Age Rating: 10 to 127

 
One-Tenth of a Dollar

It was the best of dimes… it was the worst of dimes. Wilfred Baldano stared at the coin, a smile creeping from his reserve. With help of the governor’s tax on food, the meager breakfast sandwich had consumed all his money, save one silver-colored coin he held in his palm. Practically weightless and nearly valueless, it was nevertheless meaningful because it represented excess, at least to Wilfred. It was the difference between rich and poor.

Waxing philosophic was part and parcel of Wilfred’s activities these days. Whenever possible, he sneaked into the public library in quest of Bartlett’s Familiar Quotations or any one of a number of other useful tomes. Early on, Wilfred discovered the value of research during his matriculation at Brown. Co-eds from Coe College or Vassar were much more likely to spend time with a man of letters. A glib retort or well-timed response to a delicate situation could make all the difference. Wilfred learned his lessons well.

Exposure to the world of business completed his secondary education. His career as a fund-raiser started innocently enough, altruism his hallmark as he climbed the corporate ladder; first to the office with a window, then into the executive suites… what was so wrong about living well while you helped those who were unable or unwilling to help themselves? Sure, he allowed himself a few trinkets along the way, not uncommon for an executive who was accomplished in his business.

Unfortunately, Wilfred also realized that rendering unto Caesar that which is Caesar’s, also cemented the hypocrisy of society. Stealing for a noble cause, was, for all its crimson-robed glory, nonetheless felonious; the primary difference being the accommodations allowed the perpetrator. One thief inhabits an eight-room loft just off Wall Street, whereas another occupies a one-room cell just off “B” Block inside the walls of Attica. Wilfred’s chosen domicile currently included a cardboard box located in a subway tunnel somewhere beneath 5th Avenue and the irony did not escape him. He lived in the penthouse of all outhouses… even this characterized the bounty of his excess.

At some point, Wilfred Baldano could no longer bring himself to ride the A-train nor take a cab or even walk to his office; even the marble structure of the building itself became repugnant to him. Wilfred saw himself as a symbol, an artifact dedicated to duplicity. And he was good at it… too good.
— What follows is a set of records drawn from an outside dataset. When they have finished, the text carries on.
(* ===== verification/Isolation.v ===== *)
(** * Isolation attestation ([packages/bridge/src/isolation-attestation.ts])

    The challenge Role A sends and the attestation Role B answers with: its
    validation, its digest, the responder with its replay cache and rate limit,
    and the requester's binding of an answer to its own challenge.  The socket is
    outside: a datagram is its parsed value with what the address filter said. *)

From stdpp Require Import base list numbers option strings.
From Stdlib Require Import ZArith Lia SpecFloat.
From S2P Require Import Prelude Utf8 Doubles Json JsonText Encodings Regex Texts Sha256 Corpus Report.

Definition MAX_BYTES : Z := 1024.
Definition CHALLENGE_BYTES : Z := 32.
Definition WINDOW_MS : Z := 60000.
Definition REPLAY_TTL_MS : Z := 120000.
Definition MAX_REPLAYS : nat := 32.
Definition MAX_PER_MINUTE : Z := 6.

Definition is_base64url (c : Z) : bool := is_upper c || is_lower c || is_digit c || (c =? 45) || (c =? 95).

(** [Buffer.from(text, 'base64url').byteLength], for a text of that alphabet. *)
Definition base64url_length (s : jsstring) : Z := zlen s * 6 / 8.

Definition challenge_ok (s : jsstring) : bool :=
  string_of is_base64url 43 43 s && (base64url_length s =? CHALLENGE_BYTES).

Definition challenge (v : value) : result jsstring :=
  match as_object v with
  | None => Throw "challenge_invalid"
  | Some f =>
      match get "challenge" f with
      | VString s =>
          if negb (zlen (own_keys f) =? 2) || negb (is_number (get "schemaVersion" f) 1) || negb (challenge_ok s)
          then Throw "challenge_invalid" else Ok s
      | _ => Throw "challenge_invalid"
      end
  end.

Definition challengeText (v : value) : result jsstring :=
  match v with
  | VString s => if challenge_ok s then Ok s else Throw "attestation_invalid"
  | _ => Throw "attestation_invalid"
  end.

Definition tested (p : jsstring -> bool) (v : value) : bool :=
  match tested_text v with Some s => p s | None => false end.

(** [Number.isSafeInteger(value)] *)
Definition is_safe (v : value) : bool := match as_integer v with Some _ => true | None => false end.

(** The snapshot itself, when everything in it is as it must be. *)
Definition snapshot (f : fields) (now : Z) : result fields :=
  let transport := get "transport" f in
  let link := get "link" f in
  let observedAtMs := count_of (get "observedAtMs" f) in
  if negb (is_truthy transport) || negb (is_truthy link)
     || negb (tested is_npub (get "expectedPeerPublicKey" f)) || negb (tested is_fips_ipv6 (get "targetIpv6" f))
     || negb (tested (string_of is_hex 40 40) (get "build" f)) || negb (is_count (get "epoch" f))
     || match get "settingsId" f with VString s => bool_decide (s = []) | _ => true end
     || negb (is_safe (get "observedAtMs" f)) || (WINDOW_MS <? now - observedAtMs) || (now + 1000 <? observedAtMs)
     || negb (is_literal "sound" (opt_member transport "type")) || negb (is_literal "active" (opt_member transport "state"))
     || negb (is_true_value (opt_member transport "workerUp")) || negb (is_true_value (opt_member transport "acousticReady"))
     || negb (is_safe (opt_member transport "transportId")) || negb (is_safe (opt_member link "linkId"))
     || negb (strict_equal (opt_member link "peerPublicKey") (get "expectedPeerPublicKey" f))
  then Throw "snapshot_invalid" else Ok f.

Definition ATTESTATION_KEYS : list string :=
  ["schemaVersion"; "challenge"; "expectedPeerPublicKey"; "targetIpv6"; "build"; "epoch"; "settingsId"; "observedAtMs";
   "transport"; "link"; "snapshotDigest"]%string.

Section Attestation.
Context (other_number : double -> jsstring).

(** The text whose digest binds a snapshot to a challenge. *)
Definition canonical (f : fields) (challenge : jsstring) : jsstring :=
  default [] (stringify other_number (VObject [
    (js "build", get "build" f); (js "challenge", VString challenge); (js "epoch", get "epoch" f);
    (js "expectedPeerPublicKey", get "expectedPeerPublicKey" f); (js "link", get "link" f);
    (js "observedAtMs", get "observedAtMs" f); (js "schemaVersion", vint 1); (js "settingsId", get "settingsId" f);
    (js "targetIpv6", get "targetIpv6" f); (js "transport", get "transport" f)])).

Definition snapshotDigest (f : fields) (challenge : jsstring) : jsstring :=
  sha256_hex (utf8_encode (canonical f challenge)).

(** [{ ...base, schemaVersion: 1, challenge, snapshotDigest }] *)
Definition bound (f : fields) (challenge digest : jsstring) : fields :=
  map_set (js "snapshotDigest") (VString digest)
    (map_set (js "challenge") (VString challenge) (map_set (js "schemaVersion") (vint 1) f)).

Definition parseIsolationAttestation (v : value) : result fields :=
  match as_object v with
  | None => Throw "attestation_invalid"
  | Some f =>
      match get "snapshotDigest" f with
      | VString given =>
          reject_if negb (same_keys ATTESTATION_KEYS f) || negb (string_of is_hex_lower 64 64 given) with "attestation_invalid";
          let? base := snapshot f (count_of (get "observedAtMs" f)) in
          let? request := challengeText (get "challenge" f) in
          let digest := snapshotDigest base request in
          reject_if negb (bool_decide (digest = given)) with "attestation_invalid";
          Ok (bound base request digest)
      | _ => Throw "attestation_invalid"
      end
  end.

(** ** The responder *)

Record Responder := mkResponder { re_replay : list (jsstring * Z); re_requests : list Z }.

Definition new_responder : Responder := mkResponder [] [].

(** [while (requests.length > 0 && now - requests[0] > WINDOW_MS) requests.shift()] *)
Fixpoint drop_old (now : Z) (requests : list Z) : list Z :=
  match requests with
  | [] => []
  | at_ :: rest => if WINDOW_MS <? now - at_ then drop_old now rest else requests
  end.

Definition forget_old (now : Z) (replay : list (jsstring * Z)) : list (jsstring * Z) :=
  List.filter (fun p => negb (REPLAY_TTL_MS <? now - p.2)) replay.

(** [attest] up to its [await]: the challenge it goes on with. *)
Definition attest_begin (now : Z) (v : value) (r : Responder) : result jsstring * Responder :=
  match challenge v with
  | Throw e => (Throw e, r)
  | Ok request =>
      let replay := forget_old now (re_replay r) in
      let requests := drop_old now (re_requests r) in
      if MAX_PER_MINUTE <=? zlen requests then (Throw "rate_limited", mkResponder replay requests)
      else if map_has request replay then (Throw "challenge_replayed", mkResponder replay requests)
      else (Ok request, mkResponder (map_set request now replay) (requests ++ [now]))
  end.

Definition drop_last (l : list Z) : list Z := take (length l - 1) l.

Definition respond (request : jsstring) (current : fields) : fields :=
  map_set (js "snapshotDigest") (VString (snapshotDigest current request))
    (foldl (fun f p => map_set p.1 p.2 f) [(js "schemaVersion", vint 1); (js "challenge", VString request)] current).

(** [attest] after its [await]: [taken] is what the snapshot callback gave. *)
Definition attest_settle (now : Z) (request : jsstring) (taken : result fields) (r : Responder) : result fields * Responder :=
  match (let? f := taken in snapshot f now) with
  | Throw e => (Throw e, mkResponder (map_delete request (re_replay r)) (drop_last (re_requests r)))
  | Ok current =>
      let replay := if (MAX_REPLAYS <? length (re_replay r))%nat then drop 1 (re_replay r) else re_replay r in
      let response := respond request current in
      (if MAX_BYTES <? zlen (utf8_encode (default [] (stringify other_number (VObject response))))
       then Throw "attestation_oversize" else Ok response, mkResponder replay (re_requests r))
  end.

(** ** The requester *)

Record RequestOptions := mkRequestOptions {
  ro_expectedPeerPublicKey : jsstring; ro_expectedTargetIpv6 : jsstring; ro_expectedBuild : jsstring;
  ro_expectedEpoch : Z; ro_expectedSettingsId : jsstring; ro_timeoutMs : Z; ro_maxAttempts : Z }.

Definition request_valid (o : RequestOptions) : bool :=
  is_safe_integer (ro_timeoutMs o) && (1 <=? ro_timeoutMs o) && (ro_timeoutMs o <=? 45000)
  && is_safe_integer (ro_maxAttempts o) && (1 <=? ro_maxAttempts o) && (ro_maxAttempts o <=? 2).

Definition is_text_value (s : jsstring) (v : value) : bool := strict_equal v (VString s).

(** The answer to [request], received at [now]. *)
Definition bind_answer (o : RequestOptions) (request : jsstring) (now : Z) (v : value) : result fields :=
  let? f := parseIsolationAttestation v in
  let observedAtMs := count_of (get "observedAtMs" f) in
  reject_if negb (is_text_value request (get "challenge" f))
            || negb (is_text_value (ro_expectedPeerPublicKey o) (get "expectedPeerPublicKey" f))
            || negb (is_text_value (ro_expectedTargetIpv6 o) (get "targetIpv6" f))
            || negb (is_text_value (ro_expectedBuild o) (get "build" f))
            || negb (is_number (get "epoch" f) (ro_expectedEpoch o))
            || negb (is_text_value (ro_expectedSettingsId o) (get "settingsId" f))
            || (WINDOW_MS <? now - observedAtMs) || (now + 1000 <? observedAtMs)
    with "attestation_binding_invalid";
  Ok f.

(** What can happen to the socket of one attempt.  A datagram carries whether
    the size and address filter lets it through, and its parsed body. *)
Inductive AttemptEvent :=
  | AttemptTimeout
  | AttemptTransportError
  | AttemptMessage (admitted : bool) (now : Z) (body : result value).

(** The attempt settles at the first event that settles it. *)
Fixpoint attempt (o : RequestOptions) (request : jsstring) (events : list AttemptEvent) : option (result fields) :=
  match events with
  | [] => None
  | AttemptTimeout :: _ => Some (Throw "attestation_timeout")
  | AttemptTransportError :: _ => Some (Throw "attestation_transport_error")
  | AttemptMessage admitted now body :: rest =>
      if admitted then Some (let? v := body in bind_answer o request now v) else attempt o request rest
  end.

(** The loop of attempts, each with the challenge drawn for it; [None] while an
    attempt has not settled. *)
Fixpoint attempts (o : RequestOptions) (lastError : string) (n : nat) (tries : list (jsstring * list AttemptEvent)) :
    option (result fields) :=
  match n with
  | O => Some (Throw lastError)
  | S n' =>
      match tries with
      | [] => None
      | (request, events) :: rest =>
          match attempt o request events with
          | None => None
          | Some (Ok f) => Some (Ok f)
          | Some (Throw e) => attempts o e n' rest
          end
      end
  end.

Definition requestIsolationAttestation (o : RequestOptions) (tries : list (jsstring * list AttemptEvent)) : option (result fields) :=
  if negb (request_valid o) then Some (Throw "request_invalid")
  else attempts o "attestation_timeout" (Z.to_nat (ro_maxAttempts o)) tries.
End Attestation.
Towards the end, he justified his actions by casting himself in the role of therapist/priest, divesting those privileged few of a considerable portion of their ill-garnered booty, thereby assuaging their conscience and providing absolution for their avaricious sins. His entire life had been reduced to a game. Mr. Getty, you pitch a few farthings into my basket, and despite the fact that you know little (if any) of the money will ever grace the coffers of any charity, so what? I tell you what a saint you truly are, and you believe it. It’s all tax-deductible, so who’s the poorer for it? But, one day Wilfred remembered he’d never once stepped foot inside a seminary and one class in psychology hardly qualified him as a clinical psychologist.
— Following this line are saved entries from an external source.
Lemma answer_implements id r m : machine_ok m -> implements m (resume id r m).
Proof.
  intros Hm. pose proof Hm as [Hw Hj]. unfold resume. destruct (map_get id (m_jobs m)) as [c|] eqn:E.
  2: by eapply implements_quiet; [| |constructor].
  destruct (resume_job _ _ _ E Hm) as [Hc Hrest]. destruct Hc as [(a & -> & Hst)|(a & -> & Hst)]; cbn [encode_job decode_job].
  - set (c := block (encoded a r) : co CyrinxBatchWorker PinnedCommandRequest CommandResult WorkerAnswer).
    change (implements m (proceed id c (mkMachine (m_state m) (without id (m_jobs m)) (m_next m) (m_done m)))).
    destruct (encoded_cases a r _ Hw) as [[Ee _]|[Hcur [[reason Ee]|[[reason Ee]|(frame & Ee & Hf)]]]].
    1,2: eapply refused_implements; [done|done|]; unfold c; rewrite co_run_last, Ee; reflexivity.
    all: destruct (current_owned _ _ _ Hst Hcur) as (b & Hb & Ho & Hs & _).
    + eapply (rejected_implements m id c _ _ reason b b); [done|done|done|]. unfold c. rewrite co_run_last, Ee. cbn. repeat f_equal.
      unfold set. destruct (m_state m); cbn in *. by subst.
    + match type of Ee with _ = (_, cleared _ ?w) => apply (delivered_implements m id c _ a b (Playback frame) w) end; try done;
        [unfold c; rewrite co_run_last, Ee; reflexivity|unfold set; cbn; destruct (wo_played _ Hw); lia
        |unfold set; cbn [cw_playbackSampleIndex cw_outboundSequence]; destruct (wo_played _ Hw) as [_ ->]; lia|].
      intros Hni. eapply (KPlay (contract_of (m_state m)) (owned_of a)); [cbn; rewrite Hb; cbn; by rewrite Ho|apply Hst|exact Hf|exact Hni].
  - set (c := block (decoded a r) : co CyrinxBatchWorker PinnedCommandRequest CommandResult WorkerAnswer).
    change (implements m (proceed id c (mkMachine (m_state m) (without id (m_jobs m)) (m_next m) (m_done m)))).
    destruct (decoded_cases a r (m_state m)) as [[Ee _]|[Hcur [[reason Ee]|(res & Ee & Hr)]]].
    { eapply undefined_implements; [done|done|]. unfold c. by rewrite co_run_last, Ee. }
    all: destruct (current_owned _ _ _ Hst Hcur) as (b & Hb & Ho & Hs & Hl); destruct (Hl eq_refl) as [_ Hfull].
    + eapply (rejected_implements m id c _ _ reason b b); [done|done|done|]. unfold c. rewrite co_run_last, Ee. cbn. repeat f_equal.
      unfold set. destruct (m_state m); cbn in *. by subst.
    + match type of Ee with _ = (_, cleared _ ?w) => apply (delivered_implements m id c _ a b (Received res) w) end; try done;
        [unfold c; rewrite co_run_last, Ee; reflexivity|apply (wo_played _ Hw)|apply (wo_played _ Hw)|].
      intros Hni. eapply (KReceive (contract_of (m_state m)) (owned_of a)); [cbn; rewrite Hb; cbn; by rewrite Ho|apply Hst| |exact Hr|exact Hni].
      pose proof (ao_samples _ _ (wo_active _ Hw _ Hb)) as Has. rewrite <- Ho. cbn [owned_of ow_heard]. lia.
Qed.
One cold day in October, Wilfred Baldano walked away from all the trappings, leaving the keys in the ignition of his Beamer. Cold turkey. Even then, he became successful. So well-honed were his skills, before winter was finished, Wilfred claimed the crown as prince of the pavement. Any panhandler could look pitiful, this took no particular skill or art. The delivery made all the difference. It separated Nolan Ryan from Juan Calderon, Robin Williams from Bobcat Goldthwait, The Beatles from Strawberry Alarm Clock. The really successful artisans involved themselves in their art, becoming a compelling force for the retrieval of errant funds.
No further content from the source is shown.